Les festivités du Nouvel An chinois sont là. Ces jours-ci, l’année du Dragon prend son envol. Le moment est donc venu de porter une attention particulière à l’alimentation des Chinois. Qu’en savons-nous vraiment ?
Dans les magasins d’alimentation de l’hexagone et dans ceux de nombreuses grandes métropoles, on vous propose sur les étals des ingrédients peu ou pas connus et on vous vante des plats ancestraux de l’Empire du Milieu aux noms bien mystérieux. Face à ces multiples sollicitations, on est souvent perplexe ; interrogatif pour tout dire.

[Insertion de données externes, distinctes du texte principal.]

(** * Access-log filter of go-restful-plugins: pkg/logger/log/accesslog.go

    A shallow embedding of the full access log filter and of the parts of
    the Go standard library it calls (strings, strconv, io/ioutil), followed
    by the properties of the body-capture pipeline, of the start-up
    configuration and of the assembled log record. *)

From Stdlib Require Import ZArith NArith Lia Ascii String DecimalString DecimalFacts
  DecimalPos List Bool.
From stdpp Require Import base option gmap strings list.

Open Scope string_scope.
Open Scope Z_scope.

(** ** Go's [strings] package, as far as the filter calls it.

    A Go string is a sequence of bytes; [string] (a list of 8-bit [ascii])
    is exactly that. *)
Module GoStrings.

(** [strings.HasPrefix(s, prefix)]. *)
Fixpoint HasPrefix (s prefix : string) : bool :=
  match prefix, s with
  | EmptyString, _ => true
  | String _ _, EmptyString => false
  | String p prefix', String c s' =>
      if Ascii.eqb c p then HasPrefix s' prefix' else false
  end.

(** [strings.Contains(s, substr)], i.e. [strings.Index(s, substr) >= 0]:
    [substr] starts at some offset of [s]. *)
Fixpoint Contains (s substr : string) : bool :=
  if HasPrefix s substr then true
  else match s with
       | EmptyString => false
       | String _ s' => Contains s' substr
       end.

(** [strings.Split(s, sep)] for a one-byte separator (the filter splits on
    a comma): the fields between the separators, empty fields included, so
    the result always has one more element than [s] has separators. *)
Fixpoint Split (s : string) (sep : ascii) : list string :=
  match s with
  | EmptyString => [EmptyString]
  | String c s' =>
      if Ascii.eqb c sep then EmptyString :: Split s' sep
      else match Split s' sep with
           | [] => [String c EmptyString]
           | field :: fields => String c field :: fields
           end
  end.

(** [strings.ReplaceAll(s, old, new)] for a one-byte [old] (the filter
    replaces the line feed and the carriage return). *)
Fixpoint ReplaceAll (s : string) (old : ascii) (new : string) : string :=
  match s with
  | EmptyString => EmptyString
  | String c s' =>
      if Ascii.eqb c old then new ++ ReplaceAll s' old new
      else String c (ReplaceAll s' old new)
  end.

End GoStrings.

(** ** Go's [strconv] package: [ParseBool] and [ParseInt]. *)
Module strconv.

Inductive ParseErr : Type := ErrSyntax | ErrRange.

(** [*strconv.NumError]: the failing function, the input and the cause. *)
Record NumError : Type :=
  mkNumError { Func : string; Num : string; Err : ParseErr }.

Definition syntaxError (fn str : string) : NumError := mkNumError fn str ErrSyntax.
Definition rangeError (fn str : string) : NumError := mkNumError fn str ErrRange.

(** [strconv.ParseBool]: on a string outside the twelve accepted spellings
    the value returned next to the error is [false]. *)
Definition ParseBool (str : string) : bool * option NumError :=
  if (str =? "1")%string || (str =? "t")%string || (str =? "T")%string
     || (str =? "true")%string || (str =? "TRUE")%string || (str =? "True")%string
  then (true, None)
  else if (str =? "0")%string || (str =? "f")%string || (str =? "F")%string
          || (str =? "false")%string || (str =? "FALSE")%string || (str =? "False")%string
  then (false, None)
  else (false, Some (syntaxError "ParseBool" str)).

Definition byte_val (c : ascii) : N := N_of_ascii c.

(** [lower(c)] is [c | ('x' - 'X')]. *)
Definition lower (c : ascii) : N := N.lor (byte_val c) 32.

Definition is_digit (c : ascii) : bool :=
  (48 <=? byte_val c)%N && (byte_val c <=? 57)%N.

Definition maxUint64 : N := 18446744073709551615.

(** [underscoreOK]: underscores may only separate digits, or follow a base
    prefix. [saw] is the kind of the last byte: beginning, digit,
    underscore, or none of these. *)
Inductive Saw : Type := SawStart | SawDigit | SawUnderscore | SawOther.

Fixpoint underscoreOK_loop (hex : bool) (saw : Saw) (s : string) : bool :=
  match s with
  | EmptyString => match saw with SawUnderscore => false | _ => true end
  | String c s' =>
      if is_digit c || (hex && (97 <=? lower c)%N && (lower c <=? 102)%N)
      then underscoreOK_loop hex SawDigit s'
      else if Ascii.eqb c "_"
      then match saw with
           | SawDigit => underscoreOK_loop hex SawUnderscore s'
           | _ => false
           end
      else match saw with
           | SawUnderscore => false
           | _ => underscoreOK_loop hex SawOther s'
           end
  end.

Vous ne connaissez rien ou pas grand-chose de cette immense culture culinaire mise en scène une fois par an ? Pour faire face, combler vos lacunes plus ou moins vastes voire pour épater la galerie, le manuscrit de Margot Zhang, illustré comme un carnet de voyage par Zhao En Yang est là pour vous donner quelques repères.
En un peu plus de cents pages, les auteurs vous prennent par la main pour vous aider à maîtriser les produits de la table, les us et coutumes des repas, les plats incontournables, et les moments clés du calendrier, tels ceux des fêtes des Bateaux-dragons, des Lanternes, de la Lune, du Printemps ou encore des 100 jours du nouveau-né.
Pas de longs exposés, des informations précises agrémentées de courtes anecdotes et de dessins colorés. Ils égaillent votre lecture et un agréable apprentissage qui ne dit pas nom. En un mot : une méthode douce et aux couleurs chaudes. Elle a d’ailleurs fait ses preuves. Le livre sur la cuisine chinoise vient s’ajouter aux volumes de la collection des éditions Mango consacrés, ces dernières années, successivement aux mondes culinaires japonais (2019), indien (2020), coréen (2021) et vietnamien (2022).
Ici comme précédemment, le lecteur navigue avec gourmandise entre récits culturels et guide pratiques.
Les auteurs ont su indéniablement trouver le savant et bon dosage. Il satisfera aussi bien les simples curieux que ceux qui seront tentés de s’essayer à réaliser le porc Hong Shao si cher au président Mao Zedong, un poulet aux trois tasses du Jiangxi, une soupe suanla, un mapo tofu sichuanais ou des œufs marbrés.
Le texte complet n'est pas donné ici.